- _Task_: Across the entries below, tally every line that holds the word "else". Give only the tally.

- _Study material_:
====

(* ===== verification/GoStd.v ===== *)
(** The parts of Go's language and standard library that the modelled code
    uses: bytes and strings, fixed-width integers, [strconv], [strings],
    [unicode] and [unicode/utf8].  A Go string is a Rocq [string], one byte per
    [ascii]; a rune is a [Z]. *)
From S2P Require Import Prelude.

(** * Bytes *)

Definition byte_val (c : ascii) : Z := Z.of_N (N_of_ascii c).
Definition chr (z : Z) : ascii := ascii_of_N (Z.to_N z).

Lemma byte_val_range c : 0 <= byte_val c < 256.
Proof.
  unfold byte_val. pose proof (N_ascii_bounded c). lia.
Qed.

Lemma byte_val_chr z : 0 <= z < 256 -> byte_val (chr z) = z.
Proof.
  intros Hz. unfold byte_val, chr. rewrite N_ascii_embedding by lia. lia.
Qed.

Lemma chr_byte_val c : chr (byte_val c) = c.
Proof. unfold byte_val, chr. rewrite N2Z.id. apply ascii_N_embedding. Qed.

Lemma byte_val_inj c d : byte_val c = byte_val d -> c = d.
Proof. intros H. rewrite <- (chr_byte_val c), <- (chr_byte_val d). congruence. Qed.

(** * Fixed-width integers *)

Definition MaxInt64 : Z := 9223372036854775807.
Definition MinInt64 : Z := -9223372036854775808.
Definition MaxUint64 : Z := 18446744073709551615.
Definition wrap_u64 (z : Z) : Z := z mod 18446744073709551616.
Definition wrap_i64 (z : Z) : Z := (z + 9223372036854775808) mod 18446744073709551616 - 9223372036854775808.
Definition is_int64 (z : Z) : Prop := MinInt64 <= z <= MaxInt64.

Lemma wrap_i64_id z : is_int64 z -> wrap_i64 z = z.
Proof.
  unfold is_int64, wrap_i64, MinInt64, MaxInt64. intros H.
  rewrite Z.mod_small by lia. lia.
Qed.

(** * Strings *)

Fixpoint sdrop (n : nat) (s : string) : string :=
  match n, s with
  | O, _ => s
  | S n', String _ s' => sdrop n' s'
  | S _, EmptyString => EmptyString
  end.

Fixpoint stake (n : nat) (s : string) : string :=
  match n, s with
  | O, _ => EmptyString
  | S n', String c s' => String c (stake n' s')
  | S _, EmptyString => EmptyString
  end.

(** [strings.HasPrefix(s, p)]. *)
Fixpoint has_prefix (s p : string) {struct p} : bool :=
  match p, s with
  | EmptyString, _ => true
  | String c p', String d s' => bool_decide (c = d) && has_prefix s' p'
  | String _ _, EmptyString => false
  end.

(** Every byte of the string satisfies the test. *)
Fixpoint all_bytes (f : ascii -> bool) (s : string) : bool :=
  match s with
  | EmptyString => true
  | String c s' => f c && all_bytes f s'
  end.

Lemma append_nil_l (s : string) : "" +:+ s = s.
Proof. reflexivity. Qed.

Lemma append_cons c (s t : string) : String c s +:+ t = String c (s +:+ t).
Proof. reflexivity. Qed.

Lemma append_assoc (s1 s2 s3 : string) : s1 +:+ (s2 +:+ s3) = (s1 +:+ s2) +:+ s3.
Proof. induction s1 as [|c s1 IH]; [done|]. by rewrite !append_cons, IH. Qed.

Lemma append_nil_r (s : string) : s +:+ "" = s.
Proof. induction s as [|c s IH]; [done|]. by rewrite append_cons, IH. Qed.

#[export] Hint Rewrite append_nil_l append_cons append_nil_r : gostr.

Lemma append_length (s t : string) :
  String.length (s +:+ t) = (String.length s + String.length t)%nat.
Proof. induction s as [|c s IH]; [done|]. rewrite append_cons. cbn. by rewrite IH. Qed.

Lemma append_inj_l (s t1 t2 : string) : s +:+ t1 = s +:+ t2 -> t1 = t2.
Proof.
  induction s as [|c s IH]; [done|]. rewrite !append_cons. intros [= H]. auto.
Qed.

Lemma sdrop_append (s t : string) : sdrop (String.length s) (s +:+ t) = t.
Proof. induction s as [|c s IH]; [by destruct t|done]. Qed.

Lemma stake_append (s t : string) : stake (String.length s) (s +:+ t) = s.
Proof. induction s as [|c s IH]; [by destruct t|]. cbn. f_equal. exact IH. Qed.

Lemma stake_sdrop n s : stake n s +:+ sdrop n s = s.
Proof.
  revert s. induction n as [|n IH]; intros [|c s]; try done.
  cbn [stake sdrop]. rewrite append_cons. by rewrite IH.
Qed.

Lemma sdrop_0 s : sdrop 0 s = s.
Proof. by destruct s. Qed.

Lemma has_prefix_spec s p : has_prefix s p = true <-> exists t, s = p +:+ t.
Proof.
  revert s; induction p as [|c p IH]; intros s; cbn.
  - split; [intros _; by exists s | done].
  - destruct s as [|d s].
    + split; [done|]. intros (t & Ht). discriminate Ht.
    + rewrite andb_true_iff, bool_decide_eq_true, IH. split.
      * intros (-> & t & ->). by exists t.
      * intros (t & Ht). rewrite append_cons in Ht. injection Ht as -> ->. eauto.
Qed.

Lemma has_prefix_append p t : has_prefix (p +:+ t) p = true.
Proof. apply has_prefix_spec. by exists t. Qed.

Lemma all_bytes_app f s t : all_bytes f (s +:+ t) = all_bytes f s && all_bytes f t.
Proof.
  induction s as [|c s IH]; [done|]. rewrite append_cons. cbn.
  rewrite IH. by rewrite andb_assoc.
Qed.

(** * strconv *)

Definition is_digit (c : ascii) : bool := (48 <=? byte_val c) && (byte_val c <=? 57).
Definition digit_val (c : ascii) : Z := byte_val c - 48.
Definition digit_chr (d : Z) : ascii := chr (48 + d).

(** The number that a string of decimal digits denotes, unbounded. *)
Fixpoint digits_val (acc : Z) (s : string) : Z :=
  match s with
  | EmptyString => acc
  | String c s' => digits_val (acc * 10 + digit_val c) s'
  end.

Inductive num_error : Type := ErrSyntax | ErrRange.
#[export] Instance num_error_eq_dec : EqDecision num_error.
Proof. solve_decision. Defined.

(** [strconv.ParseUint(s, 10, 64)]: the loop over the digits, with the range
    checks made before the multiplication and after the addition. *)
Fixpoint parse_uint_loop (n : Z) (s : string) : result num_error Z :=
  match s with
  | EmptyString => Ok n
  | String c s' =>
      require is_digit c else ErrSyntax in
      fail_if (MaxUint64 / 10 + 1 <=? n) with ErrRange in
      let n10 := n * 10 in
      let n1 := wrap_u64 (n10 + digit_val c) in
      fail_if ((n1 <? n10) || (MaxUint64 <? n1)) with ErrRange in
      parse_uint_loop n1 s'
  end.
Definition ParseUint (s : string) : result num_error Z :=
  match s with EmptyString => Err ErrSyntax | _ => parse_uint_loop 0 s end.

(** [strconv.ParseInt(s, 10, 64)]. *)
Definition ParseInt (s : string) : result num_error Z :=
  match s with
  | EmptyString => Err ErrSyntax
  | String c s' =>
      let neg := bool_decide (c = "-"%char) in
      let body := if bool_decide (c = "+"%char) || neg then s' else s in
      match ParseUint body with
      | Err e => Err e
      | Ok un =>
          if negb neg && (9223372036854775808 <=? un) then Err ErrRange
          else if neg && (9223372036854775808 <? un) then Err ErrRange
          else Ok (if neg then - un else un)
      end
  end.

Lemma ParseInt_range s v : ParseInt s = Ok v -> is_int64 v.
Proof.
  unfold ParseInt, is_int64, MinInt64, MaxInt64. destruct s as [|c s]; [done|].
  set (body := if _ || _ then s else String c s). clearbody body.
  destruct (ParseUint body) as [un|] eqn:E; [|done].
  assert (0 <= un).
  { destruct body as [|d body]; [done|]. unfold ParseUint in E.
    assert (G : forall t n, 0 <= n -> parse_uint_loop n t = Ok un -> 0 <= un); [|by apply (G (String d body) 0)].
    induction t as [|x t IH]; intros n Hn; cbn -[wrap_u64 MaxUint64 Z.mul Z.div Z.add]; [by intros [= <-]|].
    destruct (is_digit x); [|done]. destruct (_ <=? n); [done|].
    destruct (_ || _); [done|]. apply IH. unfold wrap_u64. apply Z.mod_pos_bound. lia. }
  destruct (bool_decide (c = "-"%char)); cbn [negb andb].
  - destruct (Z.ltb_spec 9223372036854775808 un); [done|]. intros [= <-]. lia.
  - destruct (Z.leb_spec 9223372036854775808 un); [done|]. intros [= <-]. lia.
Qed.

====

- _Response to the exercise_: 5